I appreciated the cover very much, and it was the first book in my new subscription. Making a magazine at all is hard work, making it look that good is above and beyond while maintaining professional content. I don't mean this lightly, but consider this. A friend and I were in discussion on Sky Marshals. They must be more than a man with a gun. The depth of professionalism must be appreciated. They should have a knowledge of explosives, be versed in emergency medical skills, and be able to consider a complex situation and make it simple. Where can you find such a depth of professionalism in the magazine business but at SWAT?
You cannot call a man with a degree in Journalism and give him a SWAT assignment. I have learned more from SWAT than in most of my police training, and I have a degree in Criminal Justice, executive school, etc.

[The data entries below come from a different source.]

(** ** Newer reports keep older counters *)

Lemma same_listener (a b : WorkerListenerStatus) :
  bool_decide (wl_name a = wl_name b) && bool_decide (wl_protocol a = wl_protocol b) &&
  bool_decide (wl_bind a = wl_bind b) = bool_decide (listener_key a = listener_key b).
Proof. unfold listener_key. repeat case_bool_decide; simpl; congruence. Qed.

Lemma keyed_cons c key l ls :
  sum (keyed c key (l :: ls)) =
  (if bool_decide (listener_key l = key) then wl_counter c l else 0) + sum (keyed c key ls).
Proof.
  unfold keyed. rewrite filter_cons.
  case_bool_decide; [by rewrite decide_True by done|by rewrite decide_False by done].
Qed.

Lemma wl_counter_retain c p l :
  wl_counter c (retain_monotonic_listener p l) = Z.max (wl_counter c l) (wl_counter c p).
Proof. by destruct c. Qed.

Lemma retain_listener_keys p ls :
  map listener_key (retain_listener p ls) =
  if decide (listener_key p ∈ map listener_key ls) then map listener_key ls
  else map listener_key ls ++ [listener_key p].
Proof.
  induction ls as [|l ls IH]; cbn [retain_listener map].
  - by rewrite decide_False by (by intros ?%elem_of_nil).
  - rewrite same_listener. case_bool_decide as Hk; cbn [map].
    + rewrite decide_True by (rewrite Hk; left). done.
    + rewrite IH. destruct (decide (listener_key p ∈ map listener_key ls)).
      * by rewrite decide_True by (by right).
      * by rewrite decide_False by (intros [?|?]%elem_of_cons; congruence).
Qed.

When someone mentions how could the average person identify with SWAT, why, we all like to learn about things we never use. Some things have merit all above the practical. We can support the men and women who do these things. We all have a speciality. Frankly, most of the time I was the man with the gun in the PD, doing every job. It is good to learn from someone who served in a large agency and worked his speciality inside and out for 20 years.
Well, back to the cover--
Good models are hard to find and must be appreciated.
It hits a spot in heart to see the writer use family in the shots, as I do so myself. My daughter has been a hostage at age three and my son, now in JROTC and a fine young man has been plastered with fake tattos to play a gang member.
I recognized Roy Huntington, once editor of Police Magazine, in Mr. Smith's story. Great!
If anyone needs a model that old guy in my stories has a face that looks like a rock quarry that has been dynamited. He is pretty cheap, too. I am 19 and play football.